The crescendo of the event was a performance, up at the bima, by Statman’s trio, which included bassist Jim Whitney and drummer Larry Eagle. Statman’s trio filled the grand sunlit sanctuary with Chasidic niggunim, the congregation bestowed an eishet chayil” award to international artist Cynthia Beth Rubin, who oversaw a communal art project as part of the congregation’s renovation process; and two Orchard Street heritage awards” to U.S. Circuit Court Judge and former Yale Law School Dean Guido Calabresi, who discussed his family’s Italian Jewish roots, and to locally based author, poet and human-rights advocate Roya Hakakian.

Hakakian at Sunday’s event with Angolan journalist and human right champion Rafael Marques de Morais.

In accepting her award, Hakakian, who spoke about how synagogues are homes” to Jewish people, no matter where they live or travel. She told the story about how a synagogue in Geneva welcomed her and her mother when they fled Iran and helped them gain their bearings. Here’s what she said:

It was around this time of year, mid-September, in 1984, when my mother and I found ourselves adrift in Geneva. Two weeks had passed since our exit from Tehran, and in Switzerland, we were running out of money fast, without a plan as to where to go next. I was the designated spokesperson then, but I had just lost our Persian English dictionary, and with it, my confidence to speak even the few sentences that I’d practiced. In my mind, I kept revisiting the tale of the Tower of Babel stranded in my own Swiss Babel. 

Then, as we were pacing the streets on a Saturday morning, my mother spotted a man with a yarmulke and a tallit, and had the brilliant idea: Let’s follow him.

Well, We did.
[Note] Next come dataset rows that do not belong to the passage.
(** The callback of [dayElements.map]. *)
Definition extractDay (element : DayElement) : CalendarDay :=
  let nepaliDay := trimmedTextOr [] (nepaliDayElement element) in
  let englishDay := trimmedTextOr [] (englishDayElement element) in
  let tithi := trimmedTextOr [] (tithiElement element) in
  let event := trimmedTextOr (lit "--") (eventElement element) in
  {| isHoliday := Some (classHoliday element);
     tithi := match tithi with [] => None | _ => Some tithi end;
     event := if bool_decide (event = lit "--") then None else Some event;
     day := Some nepaliDay;
     dayInEn := Some (convertNepaliToEnglish nepaliDay);
     en := Some englishDay |}.

(** The selector [li:not(.disable)] followed by the [filter] on the same
    class, then the [map]. *)
Definition extractDays (items : list DayElement) : list CalendarDay :=
  let selected := List.filter (fun element => negb (classDisable element)) items in
  let dayElements :=
    List.filter (fun element => negb (classDisable element)) selected in
  map extractDay dayElements.

End PageExtraction.

(** ** The scraped object as the validators and exporters see it *)

Module ScrapedData.


End ScrapedData.

(** ** cli.js: options, progress bar and output paths *)

Module Cli.

(** [createDefaultScraperConfig()] of scraper.js; the months are
    [Array.from({ length: 12 }, (_, i) => i + 1)]. *)
Definition createDefaultScraperConfig : ScraperConfig :=
  {| years := [2076];
     months := map (fun i => Z.of_nat i + 1) (seq 0 12);
     requestDelay := 1000;
     maxRetries := 3;
     timeout := 30000;
     saveIndividualYears := true |}.

(** [s.split(sep)] for a separator of one code unit. *)
Fixpoint split (sep : N) (s : jsstring) : list jsstring :=
  match s with
  | [] => [[]]
  | c :: s' =>
      if (c =? sep)%N then [] :: split sep s'
      else
        match split sep s' with
        | piece :: pieces => (c :: piece) :: pieces
        | [] => [[c]]
        end
  end.

(** [text.split(',').map(y => parseInt(y.trim(), 10))]; [None] is
    [NaN]. *)
Definition parseNumbers (text : jsstring) : list (option Z) :=
  map (fun y => parseInt10 (JsonExporter.trim y)) (split 44 text).
(** * datasets.py: download, cache and subset selection

    A shallow embedding of [datasets.py] (Python 2, numpy) and the proofs of
    the properties its specification states.

    - Part I gives the definitions: exceptions and results, the numpy
      operations [unique_indices] is built from, POSIX path functions, the
      file system and network the fetch functions act on, and the functions
      of the module themselves, each under the name it has in the source.
    - Part II gives the lemmas and theorems. *)

From Stdlib Require Import ZArith List String Ascii Bool Lia Sorted DecimalString.
From stdpp Require Import base option list gmap strings.

Local Open Scope string_scope.
Local Open Scope list_scope.
Local Open Scope Z_scope.

(* ===================================================================== *)
(** * Part I: definitions *)
(* ===================================================================== *)

(** ** Exceptions and results *)

(** The exception classes that the module raises, catches or lets through. *)
Inductive exn_class :=
| IndexError | ValueError | AttributeError | UnboundLocalError
| IOError | OSError | URLError | HTTPError | ReadError
| OtherException (name : string).

(** [issubclass c d] follows the hierarchy of Python 2: [HTTPError] derives
    from [URLError], which derives from [IOError]. Every class here derives
    from [Exception], so [except Exception] and a bare [except] catch all. *)
Definition issubclass (c d : exn_class) : bool :=
  match d, c with
  | IndexError, IndexError | ValueError, ValueError
  | AttributeError, AttributeError
  | UnboundLocalError, UnboundLocalError
  | OSError, OSError | ReadError, ReadError => true
  | IOError, (IOError | URLError | HTTPError) => true
  | URLError, (URLError | HTTPError) => true
  | HTTPError, HTTPError => true
  | OtherException n, OtherException m => String.eqb n m
  | _, _ => false
  end.
(** * type-builder: slot allocation, group order, payload codec and POSICAO snapshot

    A shallow embedding of the serialization core of the flow editor:

    - [supabaseColumnMapping.ts]  slot names [M1..M50] / [T1..T50], the
      normalizer and the post-deletion shift;
    - [useGroupOrder.ts]          the canonical group order;
    - [workflowStore.ts]          [applyNormalizationToNodes];
    - [posicaoEncoding.ts]        the POSICAO v2 snapshot;
    - [FetchFlowsModal.tsx]       [parseColumnValue], [parseTColumn];
    - the flow editor page        [buildSupabaseValueForBubble],
                                  [handleChangeBubbleColumn].

    Modelling conventions.

    - A JavaScript string is a [string] of 8-bit characters standing for
      ASCII text: [trim] removes TAB, LF, VT, FF, CR and SPACE, and
      [toUpperCase] maps [a-z]; characters above 127 are opaque.
    - Canvas coordinates are rationals ([Q]); [Math.round] is
      [floor (x + 1/2)].
    - Step counters and slot indexes are [nat]; the numeric payload
      fields (seconds, hours, minutes) are [Z], and [Number] is modelled
      on optionally signed decimal digit strings (other spellings read as
      NaN).
    - A JavaScript [Map]/[Set] that is iterated is an insertion-ordered
      list; one that is only looked up is a [gmap]/[gset].
    - [uuidv4()] draws from an identifier supply threaded as a counter. *)

From Stdlib Require Import String Ascii List ZArith QArith Qround Lia Lqa.
From Stdlib Require Import Sorted.
From Stdlib Require Import DecimalString DecimalNat DecimalZ.
From stdpp Require Import gmap strings list fin_maps.

Import ListNotations.
Local Open Scope string_scope.
Local Open Scope list_scope.

(* ================================================================== *)
(** * Part I — definitions                                             *)
(* ================================================================== *)

(** ** JavaScript string primitives *)

Module Js.

Definition isWhiteSpace (c : ascii) : bool :=
  let n := nat_of_ascii c in
  (Nat.eqb n 9 || Nat.eqb n 10 || Nat.eqb n 11 || Nat.eqb n 12
   || Nat.eqb n 13 || Nat.eqb n 32)%bool.

Definition isDigit (c : ascii) : bool :=
  let n := nat_of_ascii c in (Nat.leb 48 n && Nat.leb n 57)%bool.

Definition digitValue (c : ascii) : nat := nat_of_ascii c - 48.
(** * Hyena E-Bike integration: frame decoder, telemetry store and
      connection manager

    A shallow embedding of [const.py], [coordinator.py], [sensor.py],
    [__init__.py] and [config_flow.py], with the properties of the
    specification (C1 to C10) and further properties of the code (X1 on)
    stated over it.

    Conventions of the embedding:
    - [bytes] is [list byte]; a Python value of dynamic type is a [pyval];
      a [dict] with string keys is a [gmap string pyval];
    - code that can raise returns a [result];
    - a method of the coordinator is a [coro]: a tree of accesses to [self],
      calls to the host and suspension points ([await]);
    - logging is left out: it has no effect on the modelled state. *)

From Stdlib Require Import ZArith List Floats Uint63 Lia Bool.
From Stdlib.Strings Require Import Byte Ascii String.
From stdpp Require Import gmap strings list.

Open Scope Z_scope.

(** ** Python values, exceptions *)

Inductive pyval : Type :=
| PyNone
| PyInt (z : Z)
| PyFloat (f : float)
| PyStr (s : string).

(** The exceptions the modelled code can meet.  [CancelledError] derives from
    [BaseException] only; the others are instances of [Exception]. *)
Inductive exn : Type :=
| IndexError
| KeyError
| TypeError
| StructError                 (* struct.error *)
| BleakError
| TimeoutError                (* asyncio.TimeoutError *)
| UpdateFailed
| ConfigEntryNotReady
| AttributeError
| OtherException (name : string)
| CancelledError.

Definition isinstance_Exception (e : exn) : bool :=
  match e with
  | CancelledError => false
  | _ => true
  end.

Inductive result (A : Type) : Type :=
| Ok (a : A)
| Err (e : exn).
Arguments Ok {A} a.
Arguments Err {A} e.

#[global] Instance result_ret : MRet result := fun A a => Ok a.
#[global] Instance result_bind : MBind result :=
  fun A B f m => match m with Ok a => f a | Err e => Err e end.

(** [try: body except cls: handler] for a body without suspension. *)
Definition try_except {A} (body : result A) (caught : exn -> bool)
    (handler : result A) : result A :=
  match body with
  | Ok a => Ok a
  | Err e => if caught e then handler else Err e
  end.

(** ** Bytes *)

#[global] Instance byte_eq_dec : EqDecision byte := Byte.byte_eq_dec.

Definition byte_val (b : byte) : Z := Z.of_N (Byte.to_N b).

(** [data[i]] on [bytes], for an index that is not negative. *)
Definition getitem (data : list byte) (i : nat) : result pyval :=
  match data !! i with
  | Some b => Ok (PyInt (byte_val b))
  | None => Err IndexError
  end.

(** [struct.unpack(">H", b)[0]]: exactly two bytes, big-endian. *)
Definition struct_unpack_BE_H (b : list byte) : result pyval :=
  match b with
  | [hi; lo] => Ok (PyInt (byte_val hi * 256 + byte_val lo))
  | _ => Err StructError
  end.

Definition hex_digit (n : N) : ascii :=
  if (n <? 10)%N then ascii_of_N (48 + n) else ascii_of_N (87 + n).

(** [bytes.hex()] *)
Fixpoint hex (data : list byte) : string :=
  match data with
  | [] => EmptyString
  | b :: rest =>
      String (hex_digit (Byte.to_N b / 16))
        (String (hex_digit (Byte.to_N b mod 16)) (hex rest))
  end.

(** ** Operations on dynamic values *)

Definition float_of_Z (z : Z) : float := PrimFloat.of_uint63 (Uint63.of_Z z).

(** [a == b].  An [int] is compared with a [float] through its conversion,
    which is exact below 2^53. *)
Definition py_eq (a b : pyval) : bool :=
  match a, b with
  | PyNone, PyNone => true
  | PyInt x, PyInt y => x =? y
  | PyFloat x, PyFloat y => PrimFloat.eqb x y
  | PyInt x, PyFloat y => PrimFloat.eqb (float_of_Z x) y
  | PyFloat x, PyInt y => PrimFloat.eqb x (float_of_Z y)
  | PyStr x, PyStr y => bool_decide (x = y)
  | _, _ => false
  end.

(** [a is None] *)
Definition is_None (a : pyval) : bool :=
  match a with PyNone => true | _ => false end.

(** [a / b], true division, for the operands the code uses (a numerator
    that is not negative and a non-zero [float] denominator). *)
Definition py_truediv (a b : pyval) : result pyval :=
  match a, b with
  | PyInt x, PyFloat y => Ok (PyFloat (PrimFloat.div (float_of_Z x) y))
  | PyFloat x, PyFloat y => Ok (PyFloat (PrimFloat.div x y))
  | _, _ => Err TypeError
  end.

(** [d[k]] and [d.get(k)] on a [dict]. *)
Definition dict_getitem (d : gmap string pyval) (k : string) : result pyval :=
  match d !! k with
  | Some v => Ok v
  | None => Err KeyError
  end.

Definition dict_get (d : gmap string pyval) (k : string) : pyval :=
  default PyNone (d !! k).

(** ** const.py *)

Definition DOMAIN : string := "hyena_ebike".
Definition MANUFACTURER : string := "Hyena".
Definition MODEL : string := "Trek FX+2".
(** An array of numbers, or of strings, is written as the texts of its
    elements in the supplied order, every one of them, separated by commas:
    the message of a UniqueItems failure keeps the repeated items. *)
Theorem generateValidationMessage_uniqueItems_flat (name : string) :
  (forall values : list number,
      generateValidationMessage Number_toString
        (UniqueItemsValidationFailure name (List.map Js.Number values))
      = "Value with repeated values "
          +:+ Js.join "," (List.map Number_toString values)
          +:+ " failed to satisfy constraint: Member must have unique values")
  /\ (forall values : list string,
         generateValidationMessage Number_toString
           (UniqueItemsValidationFailure name (List.map Js.Str values))
         = "Value with repeated values " +:+ Js.join "," values
             +:+ " failed to satisfy constraint: Member must have unique values").
Proof.
  split; intros values.
  - change (generateValidationMessage Number_toString
              (UniqueItemsValidationFailure name (List.map Js.Number values)))
      with ("Value with repeated values "
              +:+ Js.join ","
                    (List.map
                       (fun item : Js.Any number =>
                          match item with
                          | Js.Undefined | Js.Null => EmptyString
                          | _ => Js.ToString Number_toString item
                          end)
                       (List.map Js.Number values))
              +:+ " failed to satisfy constraint: Member must have unique values").
    now rewrite List.map_map.
  - change (generateValidationMessage Number_toString
              (UniqueItemsValidationFailure name (List.map Js.Str values)))
      with ("Value with repeated values "
              +:+ Js.join ","
                    (List.map
                       (fun item : Js.Any number =>
                          match item with
                          | Js.Undefined | Js.Null => EmptyString
                          | _ => Js.ToString Number_toString item
                          end)
                       (List.map Js.Str values))
              +:+ " failed to satisfy constraint: Member must have unique values").
    rewrite List.map_map. cbn [Js.ToString]. now rewrite List.map_id.
Qed.

End FurtherMessageProperties.

(** ** Further properties of the summary *)

Section FurtherSummaryProperties.

Variable number : Type.
Variable Number_toString : number -> string.

(** The leading clause looks at the failures only through their number and
    the set of their member names. *)
Lemma summary_lead_same (failures failures' : list (ValidationFailure number)) :
  length failures = length failures' ->
  failingMembers failures = failingMembers failures' ->
  summary_lead failures = summary_lead failures'.
Proof.
  intros Hlength Hmembers. unfold summary_lead.
  now rewrite Hlength, Hmembers.
Qed.

Lemma generateValidationSummary_same_lead
    (first : ValidationFailure number) (rest rest' : list (ValidationFailure number)) :
  length rest = length rest' ->
  failingMembers (first :: rest) = failingMembers (first :: rest') ->
  generateValidationSummary Number_toString (first :: rest)
  = generateValidationSummary Number_toString (first :: rest').
Proof.
  intros Hlength Hmembers.
  rewrite (generateValidationSummary_nonempty _ _ (first :: rest) first eq_refl).
  rewrite (generateValidationSummary_nonempty _ _ (first :: rest') first eq_refl).
  rewrite (summary_lead_same (first :: rest) (first :: rest')); [reflexivity | | exact Hmembers].
  cbn [length]. now rewrite Hlength.
Qed.

Lemma failingMembers_cons
    (first : ValidationFailure number) (rest : list (ValidationFailure number)) :
  failingMembers (first :: rest) = {[memberName first]} ∪ failingMembers rest.
Proof. reflexivity. Qed.

Lemma failingMembers_same_name
    (first : ValidationFailure number) (rest : list (ValidationFailure number)) :
  Forall (fun failure => memberName failure = memberName first) rest ->
  failingMembers (first :: rest) = {[memberName first]}.
Proof.
  induction 1 as [|failure rest Hname _ IH].
  - rewrite failingMembers_cons. apply (right_id_L ∅ (∪)).
  - rewrite failingMembers_cons in IH |- *.
    rewrite (failingMembers_cons failure rest), Hname, IH.
    apply (idemp_L (∪)).
Qed.

(** The order of the failures after the first does not matter: the summary
    is the same for any rearrangement of them. *)
Theorem generateValidationSummary_permuted_tail
    (first : ValidationFailure number) (rest rest' : list (ValidationFailure number))
    (Hperm : Permutation rest rest') :
  generateValidationSummary Number_toString (first :: rest)
  = generateValidationSummary Number_toString (first :: rest').
Proof.
  apply generateValidationSummary_same_lead.
  - now apply Permutation_length.
  - unfold failingMembers. apply list_to_set_perm_L.
    now apply Permutation_map, perm_skip.
Qed.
Then within minutes, the tower was behind us. Somehow in the middle of the strange city, we were no longer lost. Surrounded by words we knew, at home again, we were singing Adon Olam.”

I can’t remember the name of the synagogue, or what it looked like. But all that is negligible in light of what followed: My mother and I had dinner with a few of the congregants the next day and by the week’s end, we were out of our pricey hotel, living in a far more affordable apartment, and had already visited the American embassy and knew we had to make our way to Vienna next. It’s where Iranian Jewish refugees had to go to apply for asylum.

I was too young to take away from that incident the lesson that I subjected myself to many more times until I finally learned what it had to offer me. Homesickness always got in my way of seeing things as I should have, as fast as I should have. But at last, I learned that home is hardly a physical place. That it is a place of mind, a place in the heart, a place of meaning, and shared values. And if one is very lucky, one can populate this place with a few others.

Orchard Street Rabbi Mendy Hecht.

Today, this synagogue is a home of sorts.

Those who come here don’t come because they fear the future. They don’t come for because of a sense of guilt of anxiety. They come here because this is where the man in the kippah and tallit has been leading for centuries.

They come because of the priviledge of belonging to a community that gives all a home wherever in the world they might be.

We come because whatever we have lost of the past, we recover as we stand at the bima on Shabbat morning singing and hearing familiar childhood songs. …

Thank you to all who brought this once vibrant synagogue then forgotten back so that it can be for others what that synagogue in Geneva had been long ago. A safe haven. A place of acceptance and hope. 

Then Orchard Street Shul became a place of song once more, as the Statman trio kicked into musical gear. Click on the above video to hear a sample.

Congregation President Judith Shanok Janette with State Rep. Pat Dillon at the event.